An unauthenticated visitor can access a path like .../settings/userexport

[AlfredSK]

• I have searched open and closed issues for duplicates

Bug Description

I saw some weird and suspicious lines in the PHP error log. On the Friendica forum node there are no user accounts I don't own. But still, the errors indicated that someone was trying to export a user account. So I checked if I can access the userexport path in a private browser window. Yep. I can.

Well, the export doesn't work because the system doesn't know which user account to export when the visitor is clicking on the link "export account". But this really looks like a dangerous habit to allow the access to that page for unauthenticated visitors.

From the PHP log:

PHP Notice:  Trying to access array offset on value of type null in .../src/Module/Settings/UserExport.php on line 93
PHP Fatal error:  Allowed memory size of 218103808 bytes exhausted (tried to allocate 8192 bytes) in .../src/Database/Database.php on line 927

Steps to Reproduce

1. open .../settings/userexport in a private browser window (unauthenticated access)
2. well, you'll see the problem

Actual Result:

Expected Result:

Access denied error page.

Platform Info

Friendica Version:
2021.03-rc

Friendica Source:
git

PHP version:
7.4

SQL version:
MariaDB 10.3

[MrPetovan]

Thanks, I need to move this module to the new folder system, I'll take of this in the same effort.

[AlfredSK]

Do you think this could be a security issue? I am thinking of some URL parameter forgery.

[MrPetovan]

No, the feature still requires a valid authentication cookie even if the route is accessible to non-logged users.

[MrPetovan]

I just got the CVE number CVE-2021-30141 for this issue.

[MrPetovan]

Post-mortem: After investigation this security vulnerability proved to be less harmful than initially feared. Accessing the user export as an anonymous user enabled to export data with uid = 0 from the user, contact and post database tables.

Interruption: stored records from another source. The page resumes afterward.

(** * CellTypist: gene alignment, scoring, majority voting and model download

    A shallow embedding of [celltypist/classifier.py] and
    [celltypist/models.py].  Arrays are lists (a matrix is the list of its
    rows, one row per cell), gene and class names are strings, Python
    exceptions are values of [exn], and the objects that the code mutates
    (the classifier's input data, the shared model, the log) are threaded
    through a state-and-exception monad. *)

From Stdlib Require Import PrimFloat.
From Stdlib Require Import List String Ascii Bool Arith ZArith Lia Permutation.
From Stdlib Require Import Reals Lra Sorted.
From Stdlib Require OrderedTypeEx.
Import ListNotations.

Set Implicit Arguments.

(** A decimal literal of a float stands for the nearest binary64 value, as
    it does in Python. *)
Set Warnings "-inexact-float".

(** ** Exceptions and results *)

Inductive exn : Type :=
| IndexError
| KeyError (key : string)
| ValueError (msg : string)
| NameError (name : string)
| ConnectionError (url : string).

Inductive result (A : Type) : Type :=
| Ok (a : A)
| Raise (e : exn).

Arguments Ok {A} a.
Arguments Raise {A} e.

Definition rbind {A B} (r : result A) (k : A -> result B) : result B :=
  match r with
  | Ok a => k a
  | Raise e => Raise e
  end.

Declare Scope result_scope.
Delimit Scope result_scope with result.
Notation "'try!' x '<-' r 'in' k" := (rbind r (fun x => k))
  (at level 10, x pattern, r at level 100, k at level 200) : result_scope.
Open Scope result_scope.

Fixpoint rmap {A B} (f : A -> result B) (l : list A) : result (list B) :=
  match l with
  | [] => Ok []
  | a :: l' =>
      try! b <- f a in
      try! bs <- rmap f l' in
      Ok (b :: bs)
  end.

(** ** The array operations the code takes from numpy and pandas *)

Module Np.

(** [np.isin(xs, ys)]: for each element of [xs], whether it occurs in [ys]. *)
Definition isin (xs ys : list string) : list bool :=
  map (fun x => existsb (String.eqb x) ys) xs.

(** [np.where(mask)[0]]: the positions holding [True], ascending. *)
Fixpoint where_from (i : nat) (mask : list bool) : list nat :=
  match mask with
  | [] => []
  | b :: mask' =>
      if b then i :: where_from (S i) mask' else where_from (S i) mask'
  end.

Definition where_ (mask : list bool) : list nat := where_from 0 mask.

(** [mask.sum()] *)
Definition sum_mask (mask : list bool) : nat :=
  List.length (List.filter (fun b => b) mask).

(** [a[i]] for a non-negative [i]; out of range raises [IndexError]. *)
Definition item {A} (a : list A) (i : nat) : result A :=
  match nth_error a i with
  | Some x => Ok x
  | None => Raise IndexError
  end.

(** [a[idx]] for an integer index array [idx]. *)
Definition take {A} (a : list A) (idx : list nat) : result (list A) :=
  rmap (item a) idx.

(** [m[:, idx]]: the same columns of every row. *)
Definition take_cols {A} (m : list (list A)) (idx : list nat)
  : result (list (list A)) :=
  rmap (fun row => take row idx) m.

(** Elementwise binary operation of the rows of a matrix with a vector,
    with numpy's broadcasting of the trailing axis: equal lengths pair up,
    a length-one operand is stretched, anything else is a [ValueError]. *)
Definition broadcast_row {A} (f : A -> A -> A) (row v : list A)
  : result (list A) :=
  if Nat.eqb (List.length row) (List.length v)
  then Ok (map (fun p => f (fst p) (snd p)) (combine row v))
  else match v, row with
       | [b], _ => Ok (map (fun a => f a b) row)
       | _, [a] => Ok (map (fun b => f a b) v)
       | _, _ => Raise (ValueError "operands could not be broadcast together")
       end.

Definition broadcast {A} (f : A -> A -> A) (m : list (list A)) (v : list A)
  : result (list (list A)) :=
  rmap (fun row => broadcast_row f row v) m.

(** [row.argmax()] under the comparison [gt] ([gt a b] is [a > b]): the
    position of the first entry that no other entry exceeds, found by one
    left-to-right scan; an empty row raises [ValueError]. *)
Fixpoint argmax_from {A} (gt : A -> A -> bool)
    (best : nat) (vbest : A) (i : nat) (row : list A) : nat :=
  match row with
  | [] => best
  | v :: row' =>
      if gt v vbest
      then argmax_from gt i v (S i) row'
      else argmax_from gt best vbest (S i) row'
  end.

• The only user row with uid = 0 is Friendica's dummy system account created on install. It isn't possible to log in with this user and the exposed cryptographic key pair exposed is only used when interacting with relay servers and fetching public content from remote servers. It doesn't allow to impersonate any local node user nor allows to authenticate outgoing message from the compromised server.
• The contact rows with uid = 0 contain the public information about local and remote contacts. It doesn't contain any relationship information with local users.
• The post rows with uid = 0 contain the information about public local and remote posts. It doesn't include posts with a restricted visibility or private messages nor delivery information to local users.

Given the size of the result set for the two latter tables on most nodes, the requested fraudulent export for contacts and all data is likely to fail by hitting the PHP memory limit on the node's server anyway.

So, a big scare, but nothing serious in the end. Thanks to @AlfredSK for the initial report and @urbalazs for the escalation even if it didn't prove harmful.

[AlfredSK]

Thank you for the update and for the details about the issue.